Starting at the line that contains "induction bs as [|b bs IH]; intros off buf;" and ending at the line that contains "by (rewrite <- app_assoc; reflexivity).", the lines below are to be given again exactly, with nothing added.

Start of Records shown

Lemma blue_word : byte_of_Z (blue (Some (le_value [b0; b1; b2; b3]))) = b2.
Proof.
  unfold blue, ushr. rewrite word_bytes.
  pose proof (Z_of_byte_range b0). pose proof (Z_of_byte_range b1).
  pose proof (Z_of_byte_range b2). pose proof (Z_of_byte_range b3).
  rewrite (Z.mod_small _ (2 ^ 32)) by lia.
  rewrite Z.shiftr_div_pow2 by lia. change (2 ^ 16) with (256 * 256).
  replace (Z_of_byte b0 + 256 * (Z_of_byte b1 + 256 * (Z_of_byte b2 + 256 * Z_of_byte b3)))
    with ((Z_of_byte b0 + 256 * Z_of_byte b1)
          + 256 * 256 * (Z_of_byte b2 + 256 * Z_of_byte b3)) by lia.
  rewrite high_bytes by lia.
  rewrite Z.rem_mod_nonneg by lia.
  rewrite low_byte by lia. apply byte_of_Z_of_byte.
Qed.
End Channels.

(** ** Storing into the buffer *)

Lemma length_store (bs : list byte) :
  forall off buf, length (store off bs buf) = length buf.
Proof.
  induction bs as [|b bs IH]; intros off buf; simpl; [reflexivity|].
  rewrite IH. apply length_insert.
Qed.

Lemma store_app (a b : list byte) :
  forall off buf,
    store off (a ++ b) buf = store (off + length a) b (store off a buf).
Proof.
  induction a as [|x a IH]; intros off buf; simpl.
  - rewrite Nat.add_0_r. reflexivity.
  - rewrite IH. f_equal. lia.
Qed.

Lemma insert_store (bs : list byte) :
  forall off i x buf,
    (i < off \/ off + length bs <= i)%nat ->
    <[i := x]> (store off bs buf) = store off bs (<[i := x]> buf).
Proof.
  induction bs as [|b bs IH]; intros off i x buf Hi; simpl in *; [reflexivity|].
  rewrite IH by lia. f_equal. apply list_insert_insert_ne. lia.
Qed.

Lemma store_commute (a : list byte) :
  forall i j b buf,
    (i + length a <= j \/ j + length b <= i)%nat ->
    store i a (store j b buf) = store j b (store i a buf).
Proof.
  induction a as [|x a IH]; intros i j b buf Hij; simpl in *; [reflexivity|].
  rewrite insert_store by lia. apply IH. lia.
Qed.

Lemma store_app_l (bs : list byte) :
  forall off l1 l2,
    (off + length bs <= length l1)%nat ->
    store off bs (l1 ++ l2) = store off bs l1 ++ l2.
Proof.
  induction bs as [|b bs IH]; intros off l1 l2 Hoff; simpl in *; [reflexivity|].
  rewrite insert_app_l by lia. apply IH. rewrite length_insert. lia.
Qed.

Lemma store_all (bs : list byte) :
  forall l1 l2, length l2 = length bs -> store (length l1) bs (l1 ++ l2) = l1 ++ bs.
Proof.
  induction bs as [|b bs IH]; intros l1 l2 Hlen; simpl in *.
  - destruct l2; [reflexivity|discriminate].
  - destruct l2 as [|c l2]; [discriminate|].
    pose proof (insert_app_r l1 (c :: l2) 0 b) as E.
    rewrite Nat.add_0_r in E. rewrite E. cbn [insert list_insert].
    replace (l1 ++ b :: l2) with ((l1 ++ [b]) ++ l2)
      by (rewrite <- app_assoc; reflexivity).
    replace (S (length l1)) with (length (l1 ++ [b]))
      by (rewrite length_app; simpl; lia).
    rewrite IH by (simpl in Hlen; lia).
    rewrite <- app_assoc. reflexivity.
Qed.

(** ** Running the primitives *)

Lemma setUint_ok (n : nat) (off v : Z) (st : state) :
  0 <= off -> off + Z.of_nat n <= Z.of_nat (length (file st)) ->
  setUint n off v st =
    inr (tt, mkState (store (Z.to_nat off) (le_bytes n v) (file st))
                     (pos st) (s st)).
Proof.
  intros H0 H1. unfold setUint.
  destruct (0 <=? off) eqn:E0; [|lia].
  destruct (off + Z.of_nat n <=? Z.of_nat (length (file st))) eqn:E1; [|lia].
  reflexivity.
Qed.

Lemma setU16_ok (v : Z) (st : state) :
  0 <= pos st -> pos st + 2 <= Z.of_nat (length (file st)) ->
  setU16 v st =
    inr (tt, mkState (store (Z.to_nat (pos st)) (le_bytes 2 v) (file st))
                     (pos st + 2) (s st)).
Proof.
  intros H0 H1. unfold setU16, setUint16.
  rewrite setUint_ok by (simpl; lia). reflexivity.
Qed.

Lemma setU32_ok (v : Z) (st : state) :
  0 <= pos st -> pos st + 4 <= Z.of_nat (length (file st)) ->
  setU32 v st =
    inr (tt, mkState (store (Z.to_nat (pos st)) (le_bytes 4 v) (file st))
                     (pos st + 4) (s st)).
Proof.
  intros H0 H1. unfold setU32, setUint32.
  rewrite setUint_ok by (simpl; lia). reflexivity.
Qed.

Lemma write_pixel_ok (data32 : list byte) (p x : Z) (st : state) :
  0 <= p + x -> p + x + 3 <= Z.of_nat (length (file st)) ->
  write_pixel data32 p x st =
    inr (tt, mkState (store (Z.to_nat (p + x)) (bgr (data32_get data32 (s st)))
                            (file st))
                     (pos st) (s st + 1)).
Proof.
  intros H0 H1. unfold write_pixel, bind, next_word, setUint8.
  rewrite setUint_ok by (simpl; lia). cbn [file pos s].
  rewrite setUint_ok by (cbn [file]; rewrite ?length_store; simpl; lia).
  cbn [file pos s].
  rewrite setUint_ok by (cbn [file]; rewrite ?length_store; simpl; lia).
  cbn [file pos s]. unfold bgr. cbn [store le_bytes].
  replace (Z.to_nat (p + x + 1)) with (S (Z.to_nat (p + x))) by lia.
  replace (Z.to_nat (p + x + 2)) with (S (S (Z.to_nat (p + x)))) by lia.
  reflexivity.
Qed.

Lemma length_row_bytes (data32 : list byte) (n : nat) :
  forall s0, length (row_bytes data32 s0 n) = (3 * n)%nat.
Proof.
  induction n as [|n IH]; intros s0; simpl; [reflexivity|].
  rewrite IH. lia.
Qed.

Lemma length_rows_rev (data32 : list byte) (w n : nat) :
  forall s0, length (rows_rev data32 w s0 n) = (n * (3 * w))%nat.
Proof.
  induction n as [|n IH]; intros s0; simpl; [reflexivity|].
  rewrite length_app, IH, length_row_bytes. lia.
Qed.

(** ** Running the loops *)

Lemma pixels_loop_ok (data32 : list byte) (p : Z) (n : nat) :
  forall (i : Z) (st : state),
    0 <= p -> 0 <= i ->
    p + 3 * (i + Z.of_nat n) <= Z.of_nat (length (file st)) ->
    for_loop n (3 * i) 3 (write_pixel data32 p) st =
      inr (tt, mkState (store (Z.to_nat (p + 3 * i))
                              (row_bytes data32 (s st) n) (file st))
                       (pos st) (s st + Z.of_nat n)).
Proof.
  induction n as [|n IH]; intros i st Hp Hi Hlen.
  - simpl. unfold ret. destruct st as [f q c]; cbn [file pos s].
    rewrite Z.add_0_r. reflexivity.
  - cbn [for_loop]. unfold bind at 1.
    rewrite write_pixel_ok by lia.
    replace (3 * i + 3) with (3 * (i + 1)) by lia.
    rewrite IH by (cbn [file]; rewrite ?length_store; lia).
    cbn [file pos s row_bytes].
    rewrite store_app. do 3 f_equal; [|lia].
    f_equal. unfold bgr. simpl length. lia.
Qed.

Lemma trips_step3 (w : Z) : 0 <= w -> trips 0 (w * 3) 3 = Z.to_nat w.
Proof.
  intros Hw. unfold trips. f_equal.
  replace (w * 3 - 0 + 3 - 1) with (w * 3 + 2) by lia.
  rewrite Z.div_add_l by lia. change (2 / 3) with 0. lia.
Qed.

Lemma trips_step1 (h : Z) : trips 0 h 1 = Z.to_nat h.
Proof.
  unfold trips. f_equal. rewrite Z.div_1_r. lia.
Qed.

Lemma write_row_ok (data32 : list byte) (w h y : Z) (st : state) :
  0 <= w -> 0 <= y < h ->
  54 + 3 * w * h <= Z.of_nat (length (file st)) ->
  write_row data32 (w * 3) h (3 * w) y st =
    inr (tt, mkState (store (Z.to_nat (54 + (h - y - 1) * (3 * w)))
                            (row_bytes data32 (s st) (Z.to_nat w)) (file st))
                     (pos st) (s st + w)).
Proof.
  intros Hw Hy Hlen. unfold write_row, for_lt, headerSize, DIBHeaderSize.
  rewrite trips_step3 by lia.
  change (14 + 40) with 54.
  change 0 with (3 * 0) at 1.
  assert (0 <= (h - y - 1) * (3 * w)) by nia.
  assert ((h - y - 1) * (3 * w) + 3 * w <= 3 * w * h) by nia.
  rewrite pixels_loop_ok by lia.
  do 3 f_equal; [f_equal; lia | lia].
Qed.

Lemma rows_loop_ok (data32 : list byte) (w h : Z) (n : nat) :
  forall (y : Z) (st : state),
    0 <= w -> 0 <= y -> y + Z.of_nat n <= h ->
    54 + 3 * w * h <= Z.of_nat (length (file st)) ->
    for_loop n y 1 (write_row data32 (w * 3) h (3 * w)) st =
      inr (tt, mkState (store (Z.to_nat (54 + (h - y - Z.of_nat n) * (3 * w)))
                              (rows_rev data32 (Z.to_nat w) (s st) n) (file st))
                       (pos st) (s st + Z.of_nat n * w)).
Proof.
  induction n as [|n IH]; intros y st Hw Hy Hn Hlen.
  - simpl. unfold ret. destruct st as [f q c]; cbn [file pos s].
    rewrite Z.add_0_r. reflexivity.
  - cbn [for_loop]. unfold bind at 1.
    rewrite write_row_ok by lia.
    rewrite IH by (cbn [file]; rewrite ?length_store; lia).
    cbn [file pos s rows_rev].
    rewrite store_app, length_rows_rev.
    assert (0 <= (h - y - Z.of_nat (S n)) * (3 * w)) by nia.
    assert ((h - (y + 1) - Z.of_nat n) = h - y - Z.of_nat (S n)) as -> by lia.
    assert ((Z.to_nat (54 + (h - y - Z.of_nat (S n)) * (3 * w))
             + n * (3 * Z.to_nat w))%nat
            = Z.to_nat (54 + (h - y - 1) * (3 * w))) as -> by nia.
    rewrite Z2Nat.id by lia.
    rewrite store_commute.
    + do 3 f_equal. nia.
    + left. rewrite length_rows_rev. nia.
Qed.

(** ** Running the whole method *)

Lemma bind_setU16 (v : Z) (k : unit -> M unit) (st : state) :
  0 <= pos st -> pos st + 2 <= Z.of_nat (length (file st)) ->
  bind (setU16 v) k st =
    k tt (mkState (store (Z.to_nat (pos st)) (le_bytes 2 v) (file st))
                  (pos st + 2) (s st)).
Proof. intros H0 H1. unfold bind. rewrite setU16_ok by lia. reflexivity. Qed.

Lemma bind_setU32 (v : Z) (k : unit -> M unit) (st : state) :
  0 <= pos st -> pos st + 4 <= Z.of_nat (length (file st)) ->
  bind (setU32 v) k st =
    k tt (mkState (store (Z.to_nat (pos st)) (le_bytes 4 v) (file st))
                  (pos st + 4) (s st)).
Proof. intros H0 H1. unfold bind. rewrite setU32_ok by lia. reflexivity. Qed.

Lemma bind_skip (n : Z) (k : unit -> M unit) (st : state) :
  bind (skip n) k st = k tt (mkState (file st) (pos st + n) (s st)).
Proof. reflexivity. Qed.

Lemma length_bmp_header (w h : Z) : length (bmp_header w h) = 54%nat.
Proof. reflexivity. Qed.

Lemma length_bitmap (data32 : list byte) (w h : Z) :
  0 <= w -> 0 <= h ->
  Z.of_nat (length (bitmap data32 w h)) = 3 * w * h.
Proof.
  intros Hw Hh. unfold bitmap. rewrite length_rows_rev. nia.
Qed.

Ltac header_step :=
  first [ rewrite bind_setU16 by (cbn [file pos]; rewrite ?length_store; lia)
        | rewrite bind_setU32 by (cbn [file pos]; rewrite ?length_store; lia)
        | rewrite bind_skip ];
  cbn [file pos s].

(** From a zeroed buffer of the right length the writes build the closed
    form; the cursors end at 54 and at the pixel count. *)
Lemma write_file_ok (data32 : list byte) (w h : Z) (tail : list byte) :
  0 <= w -> 0 <= h ->
  Z.of_nat (length tail) = 3 * w * h ->
  write_file data32 w h (mkState (replicate 54 x00 ++ tail) 0 0) =
    inr (tt, mkState (bmp_header w h ++ bitmap data32 w h) 54 (h * w)).
Proof.
  intros Hw Hh Htail.
  assert (Hlen : Z.of_nat (length (replicate 54 x00 ++ tail)) = 54 + 3 * w * h).
  { rewrite length_app, length_replicate. lia. }
  assert (0 <= 3 * w * h) by nia.
  unfold write_file, headerSize, DIBHeaderSize.
  remember (replicate 54 x00 ++ tail) as f0 eqn:Ef0.
  do 14 header_step.
  unfold for_lt. rewrite trips_step1, stride_eq.
  rewrite rows_loop_ok by (cbn [file]; rewrite ?length_store; lia).
  cbn [file pos s]. do 2 f_equal. f_equal; [|lia].
  rewrite Z2Nat.id by lia.
  replace (54 + (h - 0 - h) * (3 * w)) with 54 by lia.
  subst f0. rewrite !store_app_l by (rewrite ?length_store; simpl; lia).
  change (Z.to_nat 54) with (length (bmp_header w h)).
  rewrite <- stride_eq.
  apply store_all.
  fold (bitmap data32 w h). apply Nat2Z.inj.
  rewrite length_bitmap by lia. lia.
Qed.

End of Records shown

Answer for the task:
  induction bs as [|b bs IH]; intros off buf; simpl; [reflexivity|].
  rewrite IH. apply length_insert.
Qed.

Lemma store_app (a b : list byte) :
  forall off buf,
    store off (a ++ b) buf = store (off + length a) b (store off a buf).
Proof.
  induction a as [|x a IH]; intros off buf; simpl.
  - rewrite Nat.add_0_r. reflexivity.
  - rewrite IH. f_equal. lia.
Qed.

Lemma insert_store (bs : list byte) :
  forall off i x buf,
    (i < off \/ off + length bs <= i)%nat ->
    <[i := x]> (store off bs buf) = store off bs (<[i := x]> buf).
Proof.
  induction bs as [|b bs IH]; intros off i x buf Hi; simpl in *; [reflexivity|].
  rewrite IH by lia. f_equal. apply list_insert_insert_ne. lia.
Qed.

Lemma store_commute (a : list byte) :
  forall i j b buf,
    (i + length a <= j \/ j + length b <= i)%nat ->
    store i a (store j b buf) = store j b (store i a buf).
Proof.
  induction a as [|x a IH]; intros i j b buf Hij; simpl in *; [reflexivity|].
  rewrite insert_store by lia. apply IH. lia.
Qed.

Lemma store_app_l (bs : list byte) :
  forall off l1 l2,
    (off + length bs <= length l1)%nat ->
    store off bs (l1 ++ l2) = store off bs l1 ++ l2.
Proof.
  induction bs as [|b bs IH]; intros off l1 l2 Hoff; simpl in *; [reflexivity|].
  rewrite insert_app_l by lia. apply IH. rewrite length_insert. lia.
Qed.

Lemma store_all (bs : list byte) :
  forall l1 l2, length l2 = length bs -> store (length l1) bs (l1 ++ l2) = l1 ++ bs.
Proof.
  induction bs as [|b bs IH]; intros l1 l2 Hlen; simpl in *.
  - destruct l2; [reflexivity|discriminate].
  - destruct l2 as [|c l2]; [discriminate|].
    pose proof (insert_app_r l1 (c :: l2) 0 b) as E.
    rewrite Nat.add_0_r in E. rewrite E. cbn [insert list_insert].
    replace (l1 ++ b :: l2) with ((l1 ++ [b]) ++ l2)
      by (rewrite <- app_assoc; reflexivity).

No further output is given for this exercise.